Hey where did you get that public key used in the last step? How do you know it's really from example.com
?
You don't unless you fetch it from example.com
to prove its provenance. Let's give that a shot.
verify_jws_with_jwk_url.py
attempts to get the public key from the well-known URL in the POET specification.
It has one required, positional argument, the jws
and outputs the payload to stdout if the key is found and the signature matches.
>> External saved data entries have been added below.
Section more.
Context `{Host} `{Zlib} `{Libc} (n n' : nat) (prefix : cstring) (ranks : Z).
Hypothesis Hn : (0 < n)%nat.
Hypothesis Hle : (n <= n')%nat.

Lemma writer_below st r :
  st 0%nat = true -> writer (below n st) r = writer st (r `min` (n - 1)).
Proof.
  intros Hst. assert (below n st 0 = true) as Hb by (by rewrite below_lt).
  destruct (writer_is st Hst (r `min` (n - 1))) as (Hw & Hs & Hoff).
  apply (writer_unique (below n st) r); [by apply writer_is|]. split_and!.
  - lia.
  - by rewrite below_lt by lia.
  - intros s Hrs. apply not_true_iff_false. intros [Hsn Hss]%below_true.
    rewrite Hoff in Hss by lia. done.
Qed.

Lemma level_ok_more D file l V t st :
  st 0%nat = true -> level_ok n ranks D file l V t st -> level_ok n' ranks D file l (below n V) t (below n st).
Proof.
  intros Hst Hlev w Hw [Hwn Hsw]%below_true. destruct (Hlev w Hwn Hsw) as (recv & x & Hx & Hr & Hf & Hp).
  exists recv, x. split_and!; [done..|]. intros k q. rewrite Hp. split.
  - intros (s & Hs & HV & HW & Ek & Hq). exists s. split_and!; [lia|by rewrite below_lt| |done|done].
    rewrite writer_below by done. by replace (s `min` (n - 1))%nat with s by lia.
  - intros (s & Hs & [Hsn HV]%below_true & HW & Ek & Hq). exists s. split_and!; [done|done| |done|done].
    rewrite writer_below in HW by done. by replace (s `min` (n - 1))%nat with s in HW by lia.
Qed.

Lemma maps_more D l V k :
  maps n prefix ranks D l V k -> maps n' prefix ranks D l (below n V) k.
Proof.
  induction 1 as [l V st Hz Hw Hl|l V st k Hz Hl Hm IH].
  - apply (maps_top _ _ _ _ _ _ (below n st)).
    + by rewrite below_lt.
    + intros r _. rewrite writer_below by done. apply Hw. lia.
    + by apply level_ok_more.
  - apply (maps_level _ _ _ _ _ _ (below n st)); [by rewrite below_lt|by apply level_ok_more|done].
Qed.
End more.
(* ===== verification/Collective.v ===== *)
(** Collective files: the properties of [kvtree_write_gather] and
    [kvtree_read_scatter] (MpiIo), for every order in which the processes run,
    every buffering MPI may do and every order of the operations on files. *)

From stdpp Require Import relations.
From S2P Require Import Prelude CLib ByteOrder Kvtree KvtreeSpec KvtreeMap KvtreeMerge Pack.
From S2P Require Import Io Persist Format Paths Gather Net Mpi Exchange Bruck ExchangeSpec Writers Items World MpiIo.
From S2P Require Import LevelFile Levels CollectiveWrite CollectiveRead.

Section collective.
Context `{Host} `{Zlib} `{Libc} `{MpiConst} `{MpiBuffers}.

(** The processes of a communicator and where they write. *)
Record job (n : nat) (prefix : cstring) : Prop := {
  job_malloc : INT_MAX <= malloc_max;
  job_size : (0 < n)%nat /\ Z.of_nat n <= 2 ^ 20;
  job_prefix : (strlen prefix <= 800)%nat
}.

Lemma write_gather_end n prefix data fuel D L :
  job n prefix -> write_inputs n data -> (2 <= fuel)%nat -> all_ready n L ->
  walways (at_all n (fun r => kvtree_write_gather fuel (Z.of_nat r) n prefix (Some (data r))) ∅ D L)
    (fun w => exists rc, is_rc rc /\ finished ((fun _ => rc) <$> seq 0 n) w /\
       (rc = KVTREE_SUCCESS -> exists k, (k <= 2)%nat /\ stored n prefix (files_of w) data k) /\
       (all_calm n L -> rc = KVTREE_SUCCESS) /\
       forall f, ~ map_file n prefix 0 f -> files_of w !! f = D !! f).
Proof.
  intros [Hm [Hn HN] Hp] Hdata Hfuel HL. replace fuel with (2 + (fuel - 2))%nat by lia.
  destruct (write_gather_run Hm n prefix Hn HN Hp data Hdata (fuel - 2) (fun _ => done) ∅ D L idle_empty HL)
    as (ok & ch' & D' & L' & _ & _ & Hc & Hst & Hoff & Hr).
  rewrite (at_all_ext _ _ (fun r => kvtree_write_gather (2 + (fuel - 2)) (Z.of_nat r) n prefix (Some (data r)))) in Hr
    by (intros; apply run_bind_ret).
  set (rc := if ok then KVTREE_SUCCESS else KVTREE_FAILURE) in Hr.
  apply (all_end _ n _ (fun _ => rc)) in Hr; [|done].
  eapply walways_impl; [exact Hr|]. intros w [Hf ->]. exists rc. unfold rc. split.
  - destruct ok; [by left|by right].
  - split; [done|]. split; [by destruct ok; [intros _; apply Hst|]|]. split; [|done]. by intros ->%Hc.
Qed.

(** The files with the trees [data] that [ranks] processes wrote, read by [n]. *)
Lemma read_scatter_end n prefix ranks V data extra fuel k D L :
  job n prefix -> (forall s, (s < n)%nat -> V s = true -> wf (data s)) ->
  before (item_cost V data) n + 4096 <= INT_MAX -> is_int ranks ->
  (forall r, (r < n)%nat -> wf (extra r)) -> (k <= 2)%nat -> (2 <= fuel)%nat ->
  stored_by n prefix ranks V data D k -> all_ready n L ->
  walways (at_all n (fun r => kvtree_read_scatter fuel (Z.of_nat r) n prefix (Some (extra r))) ∅ D L)
    (fun w => files_of w = D /\ exists rc out, is_rc rc /\ finished ((fun r => (rc, Some (out r))) <$> seq 0 n) w /\
       (all_calm n L -> ranks = Z.of_nat n -> rc = KVTREE_SUCCESS) /\
       (rc = KVTREE_SUCCESS -> ranks = Z.of_nat n /\ forall r, (r < n)%nat -> wf (out r) /\
          forall p, has_path (out r) p = has_path (extra r) p || (V r && has_path (data r) p)) /\
       (rc = KVTREE_FAILURE -> forall r, (r < n)%nat -> out r = extra r)).
Proof.
  intros [Hm [Hn HN] Hp] Hdata Hcost Hrk Hextra Hk Hfuel Hst HL.
  destruct (read_scatter_run Hm n prefix ranks Hn HN Hp V data extra Hdata Hcost Hextra Hrk fuel k (fun _ => done) ∅ D L)
    as (ok & out & ch' & L' & _ & _ & Hc & Hout & Hr); [lia|unfold max_level; lia|done|apply idle_empty|done|].
  rewrite (at_all_ext _ _ (fun r => kvtree_read_scatter fuel (Z.of_nat r) n prefix (Some (extra r)))) in Hr
    by (intros; apply run_bind_ret).
  apply (all_end _ n _ (fun r => if ok then (KVTREE_SUCCESS, Some (out r)) else (KVTREE_FAILURE, Some (extra r)))) in Hr;
    [|done].
  eapply walways_impl; [exact Hr|]. intros w [Hf Hd]. split; [done|]. destruct ok.
  - exists KVTREE_SUCCESS, out. split; [by left|]. split; [done|]. split; [done|]. split; [by intros _; apply Hout|done].
  - exists KVTREE_FAILURE, extra. split; [by right|]. split; [done|]. split; [|done]. intros Hcs Hrn. by specialize (Hc Hcs Hrn).
Qed.

(** The cost of the trees of a write. *)
Lemma inputs_cost n m V data :
  write_inputs n data -> (n <= m)%nat -> (forall r, (n <= r)%nat -> V r = false) ->
  before (item_cost V data) m + 4096 <= INT_MAX.
Proof.
  intros [_ Hsize] Hle HV. assert (before (item_cost V data) m <= before (item_cost (fun _ => true) data) n).
  2:{ change (before (item_cost (fun _ => true) data) n + 4096 <= INT_MAX) in Hsize. lia. }
  transitivity (before (item_cost V data) n).
  - induction Hle as [|m Hle IH]; [done|]. cbn [before]. unfold item_cost at 2. rewrite HV by done. lia.
  - apply before_le. intros r _. unfold item_cost. destruct (V r); lia.
Qed.

(** Process 0 reads a file that is not there, the others do nothing. *)
Lemma missing_round {A} n path (P : nat -> option Z * option kvtree -> proc (act A)) (Q : nat -> proc (act A)) ch D L :
  D !! path = None ->
  exists L',
    rtc (ostep (fun _ => Some 0%nat))
      (at_all n (fun r => if (r =? 0)%nat then run_bind (read_at (Some path) 0 (Some kvtree_new)) (P r) else Q r) ch D L)
      (at_all n (fun r => if (r =? 0)%nat then P r (None, Some kvtree_new) else Q r) ch D L').
Proof.
  intros HD.
  destruct (read_at_missing (fun _ => Some 0%nat) 0 path (Some kvtree_new) (set_files D (L 0%nat)) (P 0%nat))
    as (s' & Hr & _ & Hfs); [done|by intros ? ? _|done|].
  exists (fun r => if (r =? 0)%nat then s' else set_files D (L r)).
  pose proof (phase_files (fun _ => Some 0%nat) n
    (fun r => if (r =? 0)%nat then run_bind (read_at (Some path) 0 (Some kvtree_new)) (P r) else Q r)
    (fun r => if (r =? 0)%nat then P r (None, Some kvtree_new) else Q r) ch D L
    (fun r => if (r =? 0)%nat then s' else set_files D (L r))) as Hph.
  rewrite disk_after_same in Hph.
  - apply Hph. intros [|r] _; [exact Hr|constructor].
  - by intros [|r] _.
Qed.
An error is returned if not. The well-known URL is derived from the iss
field in the payload and the details of the POET specification.
$ verify_jws_with_jwk_url.py 4NRB1-0XZABZI9E6-5SM3R.jws
The key could not be fetched
That's exactly what we would expect to happen. For this command to run as expected, I would need to place and make public the file poet.jwk
at
https://example.com/.well-known/poet.jwk. Since I do not have control over that domain or its website, I cannot impersonate example.com's signature.
All of the above functionality is accessible directly in Python as a module. More documentation is on the way. For now, the best source of information and examples can be found in the tests.